The Kid (1921)

I had a similar, more informal movie project where I worked my way through all of Disney’s animated features, with a kind of backseat goal of lifting off the nostalgia goggles for some of these films I hadn’t seen since I was a child, and for being able to put the films in a kind of rough context for studio as a whole. I could probably dedicate a whole separate blog to the various observations that came out of doing that, but one of the things that really stuck with me was the relationship between and perception of Snow White and the Seven Dwarfs and Bambi; the latter, I felt, was the high point of the studio artistically at the time, balancing the abstract imagery and impressionism in Fantasia against the more fable-like qualities of their other films to create something that often felt more like a moving painting than a long cartoon… but it’s the former that gets the lion’s share of the credit for breaking new ground in animation. Snow White does have a lot of big achievements, but the majority of them are more technical milestones (the length, the realism of human movement, the multiplane camera); the film itself is pretty plain. Yet the legacy of Snow White is being the rock on which Disney built all their subsequent animated features upon, while Bambi is often relegated to a footnote about traumatising generations of children with imagery of parental death. How much weight should being the first to do something factor in to a judgement of its quality? Do you give more credit to those who created the concept, or those who refined it?

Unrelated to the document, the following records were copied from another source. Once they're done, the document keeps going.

Lemma log_rendering (chain : list GitCommit.t) :
  match chain ≫= log_entry with
  | [] => "No commits yet"
  | _ => join newline (chain ≫= log_entry)
  end
  = match chain with
    | [] => "No commits yet"
    | _ =>
        String.concat (String "010"%char EmptyString)
          (chain ≫= λ commit,
             [ "Commit: " +:+ GitCommit.id commit;
               "Message: " +:+ GitCommit.message commit;
               "Date: " +:+ Datetime.strftime (GitCommit.timestamp commit);
               "" ])
    end.
Proof.
  destruct chain as [|commit chain]; [done|].
  rewrite join_concat. reflexivity.
Qed.

Lemma looping_log_loop (fuel : nat) (lines : list string) :
  log_loop fuel (commits looping) (Some "C1") lines = None.
Proof.
  revert lines. induction fuel as [|fuel IH]; intros lines; [done|].
  change (log_loop (S fuel) (commits looping) (Some "C1") lines)
    with (log_loop fuel (commits looping) (Some "C1")
            (lines ++ log_entry (GitCommit.mk "C1" "again" (Some "C1") None later))).
  apply IH.
Qed.

(** C7 as stated fails: the current branch of [looping] resolves, and
    [get_commit_log] does not return on it, however many turns its loop is
    given. [looping] is what [create_commit] leaves of the repository loaded
    from [lone_document]: with one commit stored the new id is [C1] again,
    and the new commit, whose parent is the old head [C1], replaces it. *)
Lemma get_commit_log_never_returns :
  load_from_file "repo.json" later 4 (λ _, 0) {[ "repo.json" := lone_document ]}
    = Ok lone
  ∧ create_commit "again" later lone
    = (Ok (true, "Created commit C1: again"), looping)
  ∧ commits looping !! "C1"
    = Some (GitCommit.mk "C1" "again" (Some "C1") None later)
  ∧ current_branch_resolves looping
  ∧ ∀ fuel, get_commit_log fuel looping = None.
Proof.
  split; [vm_compute; reflexivity|]. split; [reflexivity|].
  split; [reflexivity|]. split; [by eexists|].
  intros fuel. unfold get_commit_log.
  change (branches looping !! current_branch looping)
    with (Some (GitBranch.mk "master" "C1" "#2196f3")).
  cbn [GitBranch.head]. by rewrite looping_log_loop.
Qed.

(** C7, amended. When the current branch resolves and no commit on the walk
    from its head is its own first-parent ancestor, [get_commit_log]
    returns, within one more turn of its loop than there are commits, and
    leaves the repository as it was. The text is the lines "Commit: <id>",
    "Message: <message>", "Date: <timestamp, as %Y-%m-%d %H:%M:%S>" and an
    empty line for each commit of the first-parent chain of the current
    head, in that order, joined by newlines ("No commits yet" for an empty
    chain); whatever a call returns in any state is that text. The second
    parents play no part: erasing all of them leaves the text unchanged, and
    the log after the merge of the specification's scenario lists the merge
    commit and [C0], not [C1]. A year below 1000 is printed without
    padding. *)
Theorem get_commit_log_first_parents :
  let newline := String "010"%char EmptyString in
  let render := λ chain : list GitCommit.t,
    match chain with
    | [] => "No commits yet"
    | _ =>
        String.concat newline
          (chain ≫= λ commit,
             [ "Commit: " +:+ GitCommit.id commit;
               "Message: " +:+ GitCommit.message commit;
               "Date: " +:+ Datetime.strftime (GitCommit.timestamp commit);
               "" ])
    end in
  (∀ (self : GitRepository.t) (branch : GitBranch.t),
     branches self !! current_branch self = Some branch →
     acyclic_from (commits self) (GitBranch.head branch) →
     ∃ chain,
       first_parent_chain (commits self) (Some (GitBranch.head branch)) chain
       ∧ ∀ fuel, size (commits self) < fuel →
           get_commit_log fuel self = Some (render chain, self))
  ∧ (∀ (self self' : GitRepository.t) (branch : GitBranch.t) (fuel : nat)
       (text : string),
       branches self !! current_branch self = Some branch →
       get_commit_log fuel self = Some (text, self') →
       self' = self
       ∧ ∃ chain,
           first_parent_chain (commits self) (Some (GitBranch.head branch)) chain
           ∧ text = render chain)
  ∧ (∀ (self : GitRepository.t) (fuel : nat),
       fst <$> get_commit_log fuel (set_commits (fmap forget_second_parent) self)
       = fst <$> get_commit_log fuel self)
  ∧ get_commit_log 3 merged
    = Some ("Commit: C2" +:+ newline
            +:+ "Message: Merge branch 'b' into master" +:+ newline
            +:+ "Date: 2024-05-17 12:30:07" +:+ newline
            +:+ newline
            +:+ "Commit: C0" +:+ newline
            +:+ "Message: Initial commit" +:+ newline
            +:+ "Date: 2024-05-17 12:00:00" +:+ newline, merged)
  ∧ get_commit_log 2 ancient
    = Some ("Commit: C0" +:+ newline
            +:+ "Message: old" +:+ newline
            +:+ "Date: 999-01-02 03:04:05" +:+ newline, ancient).
Proof.
  intros nl render.
  assert (∀ chain, match chain ≫= log_entry with
                   | [] => "No commits yet"
                   | _ => join newline (chain ≫= log_entry)
                   end = render chain) as Hrender by apply log_rendering.
  split; [|split; [|split; [|split]]].
  - intros self branch Hcur Hacyc.
    destruct (log_loop_terminates (commits self) (S (size (commits self))) ∅
                (Some (GitBranch.head branch)) []) as [result Hresult].
    + apply empty_subseteq.
    + intros v i Hv. by apply not_elem_of_empty in Hv.
    + intros i Hi. unfold nonempty in Hi. case_decide; [done|].
      by injection Hi as <-.
    + rewrite size_dom, size_empty. lia.
    + destruct (log_loop_returns_chain _ _ _ _ _ Hresult) as (chain & Hchain & ->).
      exists chain. split; [done|]. intros fuel Hfuel.
      unfold get_commit_log. rewrite Hcur.
      rewrite (log_loop_more_fuel _ _ _ _ _ Hresult fuel) by lia.
      cbn [mbind option_bind app]. by rewrite Hrender.
  - intros self self' branch fuel text Hcur Hrun.
    unfold get_commit_log in Hrun. rewrite Hcur in Hrun.
    destruct (log_loop fuel (commits self) _ _) as [result|] eqn:Hloop; [|done].
    cbn [mbind option_bind] in Hrun. injection Hrun as <- <-. split; [done|].
    apply log_loop_returns_chain in Hloop as (chain & Hchain & ->).
    exists chain. split; [done|]. cbn [app]. by rewrite Hrender.
  - intros self fuel. unfold get_commit_log. simpl.
    destruct (branches self !! current_branch self) as [branch|]; [|done].
    rewrite log_loop_forget_second_parent.
    by destruct (log_loop fuel (commits self) _ _).
  - vm_compute. reflexivity.
  - vm_compute. reflexivity.
Qed.

Lemma get_commit_log_first_parents_witness :
  ∃ chain,
    first_parent_chain (commits merged) (Some "C2") chain
    ∧ ∀ fuel, 3 < fuel →
        get_commit_log fuel merged
        = Some (match chain with
                | [] => "No commits yet"
                | _ =>
                    String.concat (String "010"%char EmptyString)
                      (chain ≫= λ commit,
                         [ "Commit: " +:+ GitCommit.id commit;
                           "Message: " +:+ GitCommit.message commit;
                           "Date: " +:+ Datetime.strftime (GitCommit.timestamp commit);
                           "" ])
                end, merged).
Proof.
  apply (proj1 get_commit_log_first_parents merged
           (GitBranch.mk "master" "C2" "#2196f3")).
  - reflexivity.
  - apply (numbered_acyclic noon).
    apply (numbered_run_all
             [Branch "b" 1; Checkout "b"; Commit "work" later;
              Checkout "master"; Merge "b" later] noon 0).
Defined.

The Kid is another film of firsts – Charlie Chaplin‘s first feature-length film and the first blend of the then-strict genres of comedy and drama. The plot involves the Little Tramp (Chaplin) accidentally becoming the guardian of a baby, and raising him as his son. The slapstick humour is precise and the sequences are fairly inventive, but it’s still slapstick humour. There are a lot of good scenes that show a real bond between the Little Tramp and the kid (Jackie Coogan), but most of them coast on having a cute child in an adorable little urchin outfit; it’s the same kind of deep emotional connection one experiences when watching a clip of a sleepy puppy on YouTube. The first whatever is always a big deal in terms of history, but as for the actual experience, The Kid still felt a little raw.

(Also, the dream sequence? What the hell? The relationship between the dream and what was happening was tenuous at best, it’s completely out of step with the tone of the rest of the film, and then right after it the film races right to the end. I understand how much of a novelty film still was in the 20s, but why aren’t modern audiences more critical of this whole reel of non-sequitor?)